Bénévoles pour les malades en fin de vie
Jalmalv, une association pour le respect de la personne malade en fin de vie. Composée de bénévoles, en majorité des femmes, elle intervient dans les hôpitaux, et spécialements les unités de soins palliatifs, avec le seul désir de mieux considérer l'humain jusqu'au bout de la vie.
D'un côté, Thierry, 55 ans, fumeur depuis l'adolescence qui lutte contre un cancer de la gorge , Yasmina atteinte du vih pour laquelle la trithérapie n'a rien pu faire , Georgette, 95 ans, seule au monde dans sa maison de retraite , Clémence, 29 ans, en attente d'une greffe de foie au service d'hépatologie de Beaujon , Kevin, 12 ans, confronté à une leucémie à l'IGR.... De l'autre côté, Véronique, une jeune femme de 36 ans dans la vie active , Marie Christine, mère de quatre garçons , Alix, mère au foyer qui élève son enfant , Jean Paul, un jeune retraité. Apparemment, il n'y a rien de commun entre toutes ces personnes issues d'horizons très différents , si ce n'est un petit fil qui les réunit, le fil de la Vie. Graves malades, personnes très âgées, actifs ou retraités bénévoles réunis pour des rendez-vous hebdomadaires où, pendant trois heures, l'un est seulement à l'écoute de l'autre pour l'aider à mieux affronter le passage vers le grand vide proche pour certains, l'au-delà, l'infini ou le paradis, le nirvana pour d'autres.

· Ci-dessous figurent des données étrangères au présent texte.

(** [_get_y_position] *)
Definition _get_y_position (shape : Shape) : Z :=
  match spPr shape with
  | None => 999999
  | Some sp_pr =>
      match xfrm sp_pr with
      | None => 999999
      | Some xf =>
          match off xf with
          | None => 999999
          | Some o => default 999999 (off_y o)
          end
      end
  end.

(** Whether a run is bold: [b == "1" or b == "true"] on its [a:rPr]. *)
Definition run_is_bold (r : Run) : bool :=
  match rPr r with
  | Some r_pr =>
      match b r_pr with
      | Some v => String.eqb v "1" || String.eqb v "true"
      | None => false
      end
  | None => false
  end.

(** The text parts of a paragraph: the non-empty texts of its runs, then
    those of its fields. *)
Definition text_parts (p : Paragraph) : list string :=
  filter (fun s => Py.truthy s = true) (omap t (runs p))
  ++ filter (fun s => Py.truthy s = true) (omap fld_t (flds p)).

(** [_extract_paragraph] *)
Definition _extract_paragraph (p : Paragraph) : option ParaInfo :=
  let level :=
    match pPr p with
    | Some p_pr => default 0 (lvl p_pr)
    | None => 0
    end in
  let is_bold := existsb run_is_bold (runs p) in
  let text := join_text (text_parts p) in
  if Py.truthy (Py.strip text)
  then Some {| info_text := text; info_level := level; info_is_bold := is_bold |}
  else None.

(** [_extract_paragraphs] *)
Definition _extract_paragraphs (tx_body : TxBody) : list ParaInfo :=
  omap _extract_paragraph (paragraphs tx_body).

(** [_extract_shape_content] *)
Definition _extract_shape_content (shape : SpElement) : option TextElement :=
  match cNvPr (content shape) with
  | None => None
  | Some c_nv_pr =>
      let shape_id := default "" (cNvPr_id c_nv_pr) in
      let shape_name := default "" (cNvPr_name c_nv_pr) in
      match txBody (content shape) with
      | None => None
      | Some tx_body =>
          let role := _determine_role (nvPr shape) in
          let y_pos := _get_y_position (content shape) in
          let paragraphs := _extract_paragraphs tx_body in
          match paragraphs with
          | [] => None
          | _ =>
              let original_text :=
                join_lines
                  (map info_text
                     (filter (fun p => Py.truthy (Py.strip (info_text p)) = true)
                             paragraphs)) in
              let level :=
                if String.eqb role "title" then 0
                else if String.eqb role "subtitle" then 1 else 2 in
              Some {| te_id := shape_id; te_name := shape_name;
                      te_role := role; te_level := level;
                      te_y_position := y_pos; te_paragraphs := paragraphs;
                      te_original_text := original_text |}
          end
      end
  end.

Une association à forte majorité féminine
Comment les uns et les autres se sont ils rencontrés ? Simplement par le biais de l'association Jalmalv, Jusqu'à La Mort, Accompagner La Vie. Cette association regroupe des bénévoles ( 80 % de femmes environ pour 20 % d'hommes) qui acceptent, après une formation spécifique, de donner une demi-journée par semaine pour accompagner des personnes en fin de vie. On est loin souligne Marie-Odile de Vaugrigneuse, vice présidente de la Fédération Jalmalv, de l'image « œ,uvre de charité - dame patronnesse - bourgeoise bon chic bon genre » des années 70. Les bénévoles sont de plus en plus jeunes et encore dans la vie active. Ce qui prouve bien que les mentalités changent, que le tabou de la mort s'estompe, que tout un chacun se sent concerné.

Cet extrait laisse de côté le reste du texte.